### WHAT NEEDS TO BE DONE
Quote verbatim the span of lines that begins the listing below and closes with the line containing "that rounding breaks.".

───── EXTRACTED INFORMATION

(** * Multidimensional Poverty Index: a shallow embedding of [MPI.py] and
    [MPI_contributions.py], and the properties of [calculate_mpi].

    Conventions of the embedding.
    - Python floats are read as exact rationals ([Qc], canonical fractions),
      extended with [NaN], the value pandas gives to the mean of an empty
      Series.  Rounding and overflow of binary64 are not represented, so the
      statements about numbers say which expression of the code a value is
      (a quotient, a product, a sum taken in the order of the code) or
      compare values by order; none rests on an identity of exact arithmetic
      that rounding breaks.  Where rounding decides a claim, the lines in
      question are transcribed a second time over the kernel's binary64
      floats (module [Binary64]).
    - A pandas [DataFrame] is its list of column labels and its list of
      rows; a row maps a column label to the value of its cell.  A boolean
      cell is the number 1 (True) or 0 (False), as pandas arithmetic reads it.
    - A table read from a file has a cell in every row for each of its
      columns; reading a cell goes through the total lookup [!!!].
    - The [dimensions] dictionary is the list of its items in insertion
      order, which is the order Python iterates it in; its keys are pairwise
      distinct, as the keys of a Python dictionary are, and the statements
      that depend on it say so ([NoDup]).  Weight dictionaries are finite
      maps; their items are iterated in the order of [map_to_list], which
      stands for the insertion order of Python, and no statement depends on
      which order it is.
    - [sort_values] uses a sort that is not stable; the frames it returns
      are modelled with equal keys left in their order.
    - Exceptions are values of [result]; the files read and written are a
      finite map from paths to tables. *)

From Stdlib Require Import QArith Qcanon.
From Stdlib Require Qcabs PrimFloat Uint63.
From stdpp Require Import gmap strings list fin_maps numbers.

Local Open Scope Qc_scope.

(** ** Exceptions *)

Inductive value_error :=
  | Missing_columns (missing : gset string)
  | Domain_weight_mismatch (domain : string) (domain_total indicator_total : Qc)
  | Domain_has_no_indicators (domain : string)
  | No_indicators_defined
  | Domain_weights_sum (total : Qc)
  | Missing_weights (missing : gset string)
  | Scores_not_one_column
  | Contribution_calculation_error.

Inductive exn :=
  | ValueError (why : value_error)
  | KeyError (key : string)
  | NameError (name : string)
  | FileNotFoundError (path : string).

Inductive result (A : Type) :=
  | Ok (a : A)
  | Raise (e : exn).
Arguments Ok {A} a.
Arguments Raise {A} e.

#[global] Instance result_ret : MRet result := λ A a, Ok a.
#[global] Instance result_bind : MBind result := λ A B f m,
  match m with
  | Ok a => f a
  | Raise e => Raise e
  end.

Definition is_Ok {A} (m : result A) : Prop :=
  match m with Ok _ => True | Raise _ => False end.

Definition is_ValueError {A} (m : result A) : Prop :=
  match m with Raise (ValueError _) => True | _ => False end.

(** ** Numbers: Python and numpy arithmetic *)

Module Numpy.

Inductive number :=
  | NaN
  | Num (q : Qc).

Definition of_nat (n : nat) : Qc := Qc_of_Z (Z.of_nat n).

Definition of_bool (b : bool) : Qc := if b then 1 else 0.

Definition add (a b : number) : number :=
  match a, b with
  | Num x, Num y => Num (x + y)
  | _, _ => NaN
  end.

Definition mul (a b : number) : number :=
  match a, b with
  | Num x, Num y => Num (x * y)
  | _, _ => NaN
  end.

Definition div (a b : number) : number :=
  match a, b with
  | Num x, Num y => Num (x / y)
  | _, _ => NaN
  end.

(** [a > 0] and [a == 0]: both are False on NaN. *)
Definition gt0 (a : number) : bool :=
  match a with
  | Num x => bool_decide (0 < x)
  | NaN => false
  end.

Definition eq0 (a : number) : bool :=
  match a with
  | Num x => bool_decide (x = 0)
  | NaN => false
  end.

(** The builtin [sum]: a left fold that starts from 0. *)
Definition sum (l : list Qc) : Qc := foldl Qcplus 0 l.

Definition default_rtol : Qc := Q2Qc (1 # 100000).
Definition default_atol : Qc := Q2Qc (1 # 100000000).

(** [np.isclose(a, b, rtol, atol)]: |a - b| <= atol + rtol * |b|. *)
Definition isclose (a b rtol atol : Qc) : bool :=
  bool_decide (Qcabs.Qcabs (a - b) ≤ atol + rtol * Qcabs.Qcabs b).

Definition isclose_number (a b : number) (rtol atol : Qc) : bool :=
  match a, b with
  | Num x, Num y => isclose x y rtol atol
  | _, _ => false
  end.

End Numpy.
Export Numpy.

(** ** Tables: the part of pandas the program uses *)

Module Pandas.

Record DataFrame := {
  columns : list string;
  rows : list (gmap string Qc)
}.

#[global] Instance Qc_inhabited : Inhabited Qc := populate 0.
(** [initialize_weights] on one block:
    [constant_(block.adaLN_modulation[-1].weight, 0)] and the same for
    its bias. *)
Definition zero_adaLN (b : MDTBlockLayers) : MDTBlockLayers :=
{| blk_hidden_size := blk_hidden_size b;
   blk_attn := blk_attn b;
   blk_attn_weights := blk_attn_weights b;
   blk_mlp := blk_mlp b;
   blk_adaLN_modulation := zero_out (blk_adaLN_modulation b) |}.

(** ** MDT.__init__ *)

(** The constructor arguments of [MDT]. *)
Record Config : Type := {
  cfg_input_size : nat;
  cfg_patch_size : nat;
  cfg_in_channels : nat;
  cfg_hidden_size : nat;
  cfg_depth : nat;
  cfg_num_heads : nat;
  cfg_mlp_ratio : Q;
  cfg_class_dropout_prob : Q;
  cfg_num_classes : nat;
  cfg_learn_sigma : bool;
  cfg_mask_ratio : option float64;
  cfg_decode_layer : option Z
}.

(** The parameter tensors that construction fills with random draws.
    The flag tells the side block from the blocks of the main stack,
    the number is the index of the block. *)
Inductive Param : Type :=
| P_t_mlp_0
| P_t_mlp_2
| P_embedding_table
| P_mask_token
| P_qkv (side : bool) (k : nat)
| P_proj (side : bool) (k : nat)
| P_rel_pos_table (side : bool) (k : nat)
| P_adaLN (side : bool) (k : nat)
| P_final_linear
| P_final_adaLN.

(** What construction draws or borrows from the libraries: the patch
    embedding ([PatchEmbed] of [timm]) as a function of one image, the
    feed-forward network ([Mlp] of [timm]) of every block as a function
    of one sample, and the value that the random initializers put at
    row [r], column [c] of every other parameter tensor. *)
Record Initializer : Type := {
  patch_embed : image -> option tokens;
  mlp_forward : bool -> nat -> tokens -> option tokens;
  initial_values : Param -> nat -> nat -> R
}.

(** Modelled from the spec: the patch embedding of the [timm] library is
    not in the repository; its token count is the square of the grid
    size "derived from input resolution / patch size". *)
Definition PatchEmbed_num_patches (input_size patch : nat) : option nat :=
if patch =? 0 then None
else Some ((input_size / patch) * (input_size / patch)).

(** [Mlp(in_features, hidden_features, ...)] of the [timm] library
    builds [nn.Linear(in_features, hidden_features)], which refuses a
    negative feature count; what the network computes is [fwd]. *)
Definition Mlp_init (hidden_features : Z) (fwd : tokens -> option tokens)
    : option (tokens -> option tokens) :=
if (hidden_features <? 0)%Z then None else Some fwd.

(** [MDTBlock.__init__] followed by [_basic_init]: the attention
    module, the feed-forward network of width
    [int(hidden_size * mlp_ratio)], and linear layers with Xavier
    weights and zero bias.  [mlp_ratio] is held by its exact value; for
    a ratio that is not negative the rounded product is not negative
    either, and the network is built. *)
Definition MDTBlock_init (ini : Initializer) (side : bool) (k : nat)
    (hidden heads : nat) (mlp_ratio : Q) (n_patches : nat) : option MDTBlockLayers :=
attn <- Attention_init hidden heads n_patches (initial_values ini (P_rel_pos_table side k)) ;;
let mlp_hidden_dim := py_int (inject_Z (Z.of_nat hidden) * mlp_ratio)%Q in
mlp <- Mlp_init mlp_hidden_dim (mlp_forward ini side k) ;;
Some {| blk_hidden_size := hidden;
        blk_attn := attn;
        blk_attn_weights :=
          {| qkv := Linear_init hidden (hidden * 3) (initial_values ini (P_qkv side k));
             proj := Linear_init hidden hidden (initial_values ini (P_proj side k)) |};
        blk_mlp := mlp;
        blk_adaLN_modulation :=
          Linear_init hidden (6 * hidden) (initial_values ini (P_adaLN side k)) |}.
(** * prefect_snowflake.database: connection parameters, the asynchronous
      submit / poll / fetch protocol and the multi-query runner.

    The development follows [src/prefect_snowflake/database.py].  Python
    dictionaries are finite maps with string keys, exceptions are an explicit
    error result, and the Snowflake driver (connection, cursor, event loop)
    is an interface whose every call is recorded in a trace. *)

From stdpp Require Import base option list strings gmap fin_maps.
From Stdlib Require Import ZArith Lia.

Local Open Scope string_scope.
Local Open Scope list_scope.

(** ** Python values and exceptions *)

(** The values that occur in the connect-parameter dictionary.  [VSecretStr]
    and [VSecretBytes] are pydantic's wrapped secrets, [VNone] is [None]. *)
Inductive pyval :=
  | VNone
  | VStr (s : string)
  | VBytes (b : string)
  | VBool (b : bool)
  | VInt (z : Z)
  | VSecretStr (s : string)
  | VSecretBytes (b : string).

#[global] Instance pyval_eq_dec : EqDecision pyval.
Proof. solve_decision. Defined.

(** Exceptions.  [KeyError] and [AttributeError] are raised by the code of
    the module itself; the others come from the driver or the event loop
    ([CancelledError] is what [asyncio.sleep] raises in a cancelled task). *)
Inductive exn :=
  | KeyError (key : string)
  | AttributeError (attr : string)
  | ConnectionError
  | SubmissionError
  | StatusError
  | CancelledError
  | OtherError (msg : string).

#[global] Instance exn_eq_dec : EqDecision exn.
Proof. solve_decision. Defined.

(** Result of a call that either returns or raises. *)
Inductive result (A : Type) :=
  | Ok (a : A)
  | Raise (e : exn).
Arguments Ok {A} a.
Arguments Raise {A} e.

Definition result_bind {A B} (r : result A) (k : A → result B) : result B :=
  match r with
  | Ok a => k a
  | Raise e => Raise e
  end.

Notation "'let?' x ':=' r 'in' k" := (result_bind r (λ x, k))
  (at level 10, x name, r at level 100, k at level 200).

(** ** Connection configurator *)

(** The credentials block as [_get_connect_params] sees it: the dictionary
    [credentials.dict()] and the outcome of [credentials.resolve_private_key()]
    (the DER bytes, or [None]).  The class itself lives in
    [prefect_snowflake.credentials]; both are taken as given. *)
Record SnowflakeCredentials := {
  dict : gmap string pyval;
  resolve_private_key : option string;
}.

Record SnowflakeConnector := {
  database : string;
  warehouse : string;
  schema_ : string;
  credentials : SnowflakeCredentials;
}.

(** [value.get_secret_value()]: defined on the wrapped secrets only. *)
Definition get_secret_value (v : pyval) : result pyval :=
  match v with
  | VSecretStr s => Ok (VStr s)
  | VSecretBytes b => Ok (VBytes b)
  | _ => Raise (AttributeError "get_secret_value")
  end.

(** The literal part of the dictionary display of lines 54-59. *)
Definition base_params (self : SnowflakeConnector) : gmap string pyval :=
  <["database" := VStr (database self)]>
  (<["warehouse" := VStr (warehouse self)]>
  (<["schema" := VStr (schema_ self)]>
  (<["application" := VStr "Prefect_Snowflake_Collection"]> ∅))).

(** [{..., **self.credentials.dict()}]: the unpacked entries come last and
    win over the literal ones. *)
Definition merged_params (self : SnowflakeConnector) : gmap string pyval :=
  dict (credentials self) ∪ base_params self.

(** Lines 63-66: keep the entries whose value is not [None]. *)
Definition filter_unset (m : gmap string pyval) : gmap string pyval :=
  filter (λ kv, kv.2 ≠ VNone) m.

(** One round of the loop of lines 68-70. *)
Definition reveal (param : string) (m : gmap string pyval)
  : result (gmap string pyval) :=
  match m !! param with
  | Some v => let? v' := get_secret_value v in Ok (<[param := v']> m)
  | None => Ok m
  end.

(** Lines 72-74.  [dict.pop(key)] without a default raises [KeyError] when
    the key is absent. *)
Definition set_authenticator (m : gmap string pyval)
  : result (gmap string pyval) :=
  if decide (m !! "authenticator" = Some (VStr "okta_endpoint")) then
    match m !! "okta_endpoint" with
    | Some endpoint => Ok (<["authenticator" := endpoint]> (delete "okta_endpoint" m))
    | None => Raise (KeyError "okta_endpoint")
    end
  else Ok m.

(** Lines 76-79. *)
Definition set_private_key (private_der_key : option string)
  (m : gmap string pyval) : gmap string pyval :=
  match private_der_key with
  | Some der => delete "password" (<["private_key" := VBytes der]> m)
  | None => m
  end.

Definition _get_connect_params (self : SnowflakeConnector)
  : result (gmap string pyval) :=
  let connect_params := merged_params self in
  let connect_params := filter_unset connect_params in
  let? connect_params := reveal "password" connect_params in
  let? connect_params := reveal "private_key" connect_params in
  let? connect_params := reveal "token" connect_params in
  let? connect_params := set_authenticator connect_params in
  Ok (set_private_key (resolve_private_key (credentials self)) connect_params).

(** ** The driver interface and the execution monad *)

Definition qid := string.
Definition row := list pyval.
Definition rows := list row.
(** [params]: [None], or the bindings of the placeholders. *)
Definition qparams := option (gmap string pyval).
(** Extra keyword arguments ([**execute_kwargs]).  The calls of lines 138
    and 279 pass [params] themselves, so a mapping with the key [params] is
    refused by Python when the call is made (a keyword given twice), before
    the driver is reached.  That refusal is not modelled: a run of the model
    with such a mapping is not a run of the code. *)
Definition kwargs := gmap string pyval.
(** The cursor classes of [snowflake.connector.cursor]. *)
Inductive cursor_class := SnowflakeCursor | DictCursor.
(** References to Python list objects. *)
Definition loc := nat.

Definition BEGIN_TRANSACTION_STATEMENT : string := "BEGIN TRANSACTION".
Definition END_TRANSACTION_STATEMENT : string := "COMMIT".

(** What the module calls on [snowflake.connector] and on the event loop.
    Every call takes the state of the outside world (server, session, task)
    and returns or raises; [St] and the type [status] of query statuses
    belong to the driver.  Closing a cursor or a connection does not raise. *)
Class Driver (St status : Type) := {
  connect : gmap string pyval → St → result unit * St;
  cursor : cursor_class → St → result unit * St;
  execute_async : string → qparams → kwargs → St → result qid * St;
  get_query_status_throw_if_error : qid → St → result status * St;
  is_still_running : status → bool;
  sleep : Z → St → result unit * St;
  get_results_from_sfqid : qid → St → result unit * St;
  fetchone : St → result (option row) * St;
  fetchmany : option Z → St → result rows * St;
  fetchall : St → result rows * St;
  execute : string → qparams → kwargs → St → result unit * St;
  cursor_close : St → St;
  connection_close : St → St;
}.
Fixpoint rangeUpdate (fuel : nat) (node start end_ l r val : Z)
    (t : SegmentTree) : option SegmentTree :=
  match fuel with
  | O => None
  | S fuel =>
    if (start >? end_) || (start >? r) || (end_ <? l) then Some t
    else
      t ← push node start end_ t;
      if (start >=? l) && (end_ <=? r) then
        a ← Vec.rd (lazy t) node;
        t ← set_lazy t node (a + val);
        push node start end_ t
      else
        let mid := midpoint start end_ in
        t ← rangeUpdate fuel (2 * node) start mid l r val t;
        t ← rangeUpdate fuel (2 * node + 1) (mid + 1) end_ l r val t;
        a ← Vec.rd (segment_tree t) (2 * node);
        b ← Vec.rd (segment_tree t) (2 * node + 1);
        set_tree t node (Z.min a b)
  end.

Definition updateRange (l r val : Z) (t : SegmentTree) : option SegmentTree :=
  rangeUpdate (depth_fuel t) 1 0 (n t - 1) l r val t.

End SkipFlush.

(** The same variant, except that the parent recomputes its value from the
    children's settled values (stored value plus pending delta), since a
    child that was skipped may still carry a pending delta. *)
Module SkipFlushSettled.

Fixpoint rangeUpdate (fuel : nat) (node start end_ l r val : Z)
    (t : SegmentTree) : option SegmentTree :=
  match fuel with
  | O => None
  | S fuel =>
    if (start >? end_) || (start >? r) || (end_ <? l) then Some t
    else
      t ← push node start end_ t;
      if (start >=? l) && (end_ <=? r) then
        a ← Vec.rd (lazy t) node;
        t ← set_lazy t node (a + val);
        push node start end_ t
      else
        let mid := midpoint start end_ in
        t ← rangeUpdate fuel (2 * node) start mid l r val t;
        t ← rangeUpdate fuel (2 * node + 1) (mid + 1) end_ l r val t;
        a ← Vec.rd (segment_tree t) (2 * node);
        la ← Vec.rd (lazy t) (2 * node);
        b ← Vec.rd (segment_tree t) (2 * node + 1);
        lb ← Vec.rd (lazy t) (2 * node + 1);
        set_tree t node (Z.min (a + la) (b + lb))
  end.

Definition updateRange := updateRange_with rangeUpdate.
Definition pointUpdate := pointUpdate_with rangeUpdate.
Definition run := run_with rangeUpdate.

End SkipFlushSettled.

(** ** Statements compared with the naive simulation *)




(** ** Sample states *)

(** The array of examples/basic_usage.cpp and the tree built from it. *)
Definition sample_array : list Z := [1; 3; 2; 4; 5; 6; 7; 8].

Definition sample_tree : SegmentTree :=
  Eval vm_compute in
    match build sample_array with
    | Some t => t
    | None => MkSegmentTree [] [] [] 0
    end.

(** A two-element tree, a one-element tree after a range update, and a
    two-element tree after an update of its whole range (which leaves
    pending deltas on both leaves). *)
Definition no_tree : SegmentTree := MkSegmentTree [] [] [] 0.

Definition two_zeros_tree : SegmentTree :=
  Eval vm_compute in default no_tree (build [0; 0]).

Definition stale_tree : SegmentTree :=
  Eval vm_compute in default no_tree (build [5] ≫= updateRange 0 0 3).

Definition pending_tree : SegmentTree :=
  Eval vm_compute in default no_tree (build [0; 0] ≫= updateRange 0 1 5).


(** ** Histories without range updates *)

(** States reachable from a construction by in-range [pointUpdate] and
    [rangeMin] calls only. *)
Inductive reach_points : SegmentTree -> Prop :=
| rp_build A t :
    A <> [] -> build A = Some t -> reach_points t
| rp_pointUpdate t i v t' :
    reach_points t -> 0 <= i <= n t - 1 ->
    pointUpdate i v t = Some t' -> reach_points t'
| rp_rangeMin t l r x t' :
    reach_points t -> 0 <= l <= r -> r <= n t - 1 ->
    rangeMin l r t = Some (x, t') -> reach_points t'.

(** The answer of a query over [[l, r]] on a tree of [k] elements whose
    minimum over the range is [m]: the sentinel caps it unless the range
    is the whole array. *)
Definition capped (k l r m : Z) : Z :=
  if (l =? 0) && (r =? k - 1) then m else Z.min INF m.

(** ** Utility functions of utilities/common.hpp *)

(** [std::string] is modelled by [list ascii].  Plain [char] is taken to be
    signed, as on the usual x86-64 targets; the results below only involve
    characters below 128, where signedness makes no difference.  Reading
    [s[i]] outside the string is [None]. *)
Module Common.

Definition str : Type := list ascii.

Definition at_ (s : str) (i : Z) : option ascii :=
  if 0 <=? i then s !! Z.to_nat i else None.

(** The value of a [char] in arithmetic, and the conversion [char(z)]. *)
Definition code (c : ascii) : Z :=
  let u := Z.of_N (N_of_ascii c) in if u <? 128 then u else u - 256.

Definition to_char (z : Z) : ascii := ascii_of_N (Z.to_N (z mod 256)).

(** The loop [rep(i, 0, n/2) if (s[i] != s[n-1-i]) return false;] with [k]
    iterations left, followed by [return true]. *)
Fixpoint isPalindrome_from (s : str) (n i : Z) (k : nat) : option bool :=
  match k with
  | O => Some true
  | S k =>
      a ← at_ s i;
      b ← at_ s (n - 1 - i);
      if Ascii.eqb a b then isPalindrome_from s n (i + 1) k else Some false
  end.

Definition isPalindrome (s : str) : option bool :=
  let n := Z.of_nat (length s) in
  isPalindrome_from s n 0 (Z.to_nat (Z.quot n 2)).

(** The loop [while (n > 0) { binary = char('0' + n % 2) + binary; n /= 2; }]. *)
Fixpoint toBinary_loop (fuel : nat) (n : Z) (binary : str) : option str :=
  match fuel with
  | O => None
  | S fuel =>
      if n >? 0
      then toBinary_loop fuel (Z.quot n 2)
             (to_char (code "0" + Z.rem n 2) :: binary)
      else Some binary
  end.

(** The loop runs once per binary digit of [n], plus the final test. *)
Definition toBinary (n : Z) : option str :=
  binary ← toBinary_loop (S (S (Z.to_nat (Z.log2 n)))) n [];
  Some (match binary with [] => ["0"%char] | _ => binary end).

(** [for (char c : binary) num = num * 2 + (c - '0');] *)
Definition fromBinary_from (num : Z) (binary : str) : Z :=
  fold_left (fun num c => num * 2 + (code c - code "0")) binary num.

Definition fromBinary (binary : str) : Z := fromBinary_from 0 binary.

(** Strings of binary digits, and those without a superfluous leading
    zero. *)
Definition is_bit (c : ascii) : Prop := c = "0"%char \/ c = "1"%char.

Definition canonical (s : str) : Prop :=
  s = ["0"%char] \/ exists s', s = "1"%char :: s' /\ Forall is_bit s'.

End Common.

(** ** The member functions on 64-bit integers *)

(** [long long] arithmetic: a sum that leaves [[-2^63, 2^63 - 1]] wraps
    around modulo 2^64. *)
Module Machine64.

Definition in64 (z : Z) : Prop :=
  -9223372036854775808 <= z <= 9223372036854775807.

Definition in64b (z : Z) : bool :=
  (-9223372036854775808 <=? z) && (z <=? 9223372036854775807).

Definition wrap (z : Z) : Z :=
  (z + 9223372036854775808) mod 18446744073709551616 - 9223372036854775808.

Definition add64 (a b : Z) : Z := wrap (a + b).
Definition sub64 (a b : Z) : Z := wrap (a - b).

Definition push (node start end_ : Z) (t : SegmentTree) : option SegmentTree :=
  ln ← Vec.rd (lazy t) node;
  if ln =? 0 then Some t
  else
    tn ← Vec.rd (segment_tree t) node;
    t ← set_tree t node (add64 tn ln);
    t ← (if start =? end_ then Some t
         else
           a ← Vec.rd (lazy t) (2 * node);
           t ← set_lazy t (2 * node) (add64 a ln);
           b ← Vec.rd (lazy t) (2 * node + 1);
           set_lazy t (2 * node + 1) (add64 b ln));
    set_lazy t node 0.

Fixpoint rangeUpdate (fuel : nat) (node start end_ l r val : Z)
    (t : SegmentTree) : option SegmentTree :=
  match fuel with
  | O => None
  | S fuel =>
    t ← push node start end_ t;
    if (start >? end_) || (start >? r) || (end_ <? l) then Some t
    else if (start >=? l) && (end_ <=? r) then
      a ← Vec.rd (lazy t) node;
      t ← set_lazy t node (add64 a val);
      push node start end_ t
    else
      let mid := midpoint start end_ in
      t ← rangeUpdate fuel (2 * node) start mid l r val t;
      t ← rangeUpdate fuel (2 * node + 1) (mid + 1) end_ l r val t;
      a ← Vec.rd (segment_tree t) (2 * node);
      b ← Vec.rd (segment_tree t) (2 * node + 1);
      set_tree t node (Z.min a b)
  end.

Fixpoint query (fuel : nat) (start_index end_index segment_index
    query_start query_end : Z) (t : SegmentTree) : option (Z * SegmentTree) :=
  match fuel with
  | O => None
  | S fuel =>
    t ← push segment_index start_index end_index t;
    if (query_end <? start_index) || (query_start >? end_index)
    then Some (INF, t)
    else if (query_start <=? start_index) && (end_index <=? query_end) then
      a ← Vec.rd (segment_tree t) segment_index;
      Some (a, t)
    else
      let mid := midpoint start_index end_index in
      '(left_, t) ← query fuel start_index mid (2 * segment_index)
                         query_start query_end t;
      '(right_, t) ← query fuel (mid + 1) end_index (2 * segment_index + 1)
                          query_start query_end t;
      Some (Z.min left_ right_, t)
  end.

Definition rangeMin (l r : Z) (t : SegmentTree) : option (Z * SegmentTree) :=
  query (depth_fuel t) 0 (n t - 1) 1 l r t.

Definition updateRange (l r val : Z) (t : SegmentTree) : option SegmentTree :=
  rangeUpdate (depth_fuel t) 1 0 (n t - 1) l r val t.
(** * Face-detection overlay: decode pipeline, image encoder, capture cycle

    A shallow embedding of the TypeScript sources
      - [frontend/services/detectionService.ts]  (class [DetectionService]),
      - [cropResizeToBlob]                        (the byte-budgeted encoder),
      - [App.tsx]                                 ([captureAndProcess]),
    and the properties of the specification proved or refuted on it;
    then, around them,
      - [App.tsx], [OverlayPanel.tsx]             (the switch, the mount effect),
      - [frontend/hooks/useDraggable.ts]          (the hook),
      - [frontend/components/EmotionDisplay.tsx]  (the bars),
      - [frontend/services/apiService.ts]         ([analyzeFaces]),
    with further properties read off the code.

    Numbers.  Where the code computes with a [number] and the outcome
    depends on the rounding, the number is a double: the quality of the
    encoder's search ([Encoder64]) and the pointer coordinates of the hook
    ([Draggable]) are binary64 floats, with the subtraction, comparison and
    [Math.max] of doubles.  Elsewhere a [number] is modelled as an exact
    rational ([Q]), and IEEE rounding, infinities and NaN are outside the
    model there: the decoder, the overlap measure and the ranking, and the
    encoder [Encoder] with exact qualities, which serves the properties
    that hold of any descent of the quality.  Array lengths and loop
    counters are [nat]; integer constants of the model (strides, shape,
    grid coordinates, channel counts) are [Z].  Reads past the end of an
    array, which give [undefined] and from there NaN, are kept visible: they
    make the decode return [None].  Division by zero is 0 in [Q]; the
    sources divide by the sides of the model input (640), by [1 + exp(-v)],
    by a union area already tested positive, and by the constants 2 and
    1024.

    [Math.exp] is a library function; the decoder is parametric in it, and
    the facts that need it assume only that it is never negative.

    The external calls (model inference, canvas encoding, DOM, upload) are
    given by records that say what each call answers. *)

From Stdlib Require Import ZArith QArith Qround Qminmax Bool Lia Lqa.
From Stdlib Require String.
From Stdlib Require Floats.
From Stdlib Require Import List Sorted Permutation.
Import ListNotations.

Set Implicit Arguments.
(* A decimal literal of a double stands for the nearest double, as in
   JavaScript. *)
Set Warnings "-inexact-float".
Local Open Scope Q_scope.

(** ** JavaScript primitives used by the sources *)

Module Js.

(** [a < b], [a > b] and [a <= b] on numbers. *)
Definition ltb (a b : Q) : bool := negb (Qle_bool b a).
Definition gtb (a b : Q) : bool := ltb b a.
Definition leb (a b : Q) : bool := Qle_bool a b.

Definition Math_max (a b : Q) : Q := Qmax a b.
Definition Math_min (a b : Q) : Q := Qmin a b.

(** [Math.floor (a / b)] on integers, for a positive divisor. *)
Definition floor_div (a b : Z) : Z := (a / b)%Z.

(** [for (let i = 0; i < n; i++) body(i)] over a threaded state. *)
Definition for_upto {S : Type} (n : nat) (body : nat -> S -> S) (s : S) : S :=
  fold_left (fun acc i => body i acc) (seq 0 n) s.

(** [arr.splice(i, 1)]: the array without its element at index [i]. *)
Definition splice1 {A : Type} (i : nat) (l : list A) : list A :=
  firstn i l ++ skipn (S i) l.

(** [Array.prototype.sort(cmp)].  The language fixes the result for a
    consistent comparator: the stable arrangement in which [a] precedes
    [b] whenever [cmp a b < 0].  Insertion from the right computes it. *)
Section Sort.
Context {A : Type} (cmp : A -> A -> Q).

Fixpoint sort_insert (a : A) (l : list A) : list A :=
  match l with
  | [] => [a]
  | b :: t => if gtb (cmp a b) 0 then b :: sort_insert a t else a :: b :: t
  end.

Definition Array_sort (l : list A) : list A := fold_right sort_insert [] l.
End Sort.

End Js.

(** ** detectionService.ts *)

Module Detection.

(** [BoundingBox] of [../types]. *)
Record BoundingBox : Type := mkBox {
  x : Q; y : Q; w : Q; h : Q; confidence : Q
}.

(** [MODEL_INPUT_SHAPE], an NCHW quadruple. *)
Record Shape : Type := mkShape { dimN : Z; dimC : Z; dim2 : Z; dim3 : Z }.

──────────

### EXPECTED OUTPUT
(** * Multidimensional Poverty Index: a shallow embedding of [MPI.py] and
    [MPI_contributions.py], and the properties of [calculate_mpi].

    Conventions of the embedding.
    - Python floats are read as exact rationals ([Qc], canonical fractions),
      extended with [NaN], the value pandas gives to the mean of an empty
      Series.  Rounding and overflow of binary64 are not represented, so the
      statements about numbers say which expression of the code a value is
      (a quotient, a product, a sum taken in the order of the code) or
      compare values by order; none rests on an identity of exact arithmetic
      that rounding breaks.  Where rounding decides a claim, the lines in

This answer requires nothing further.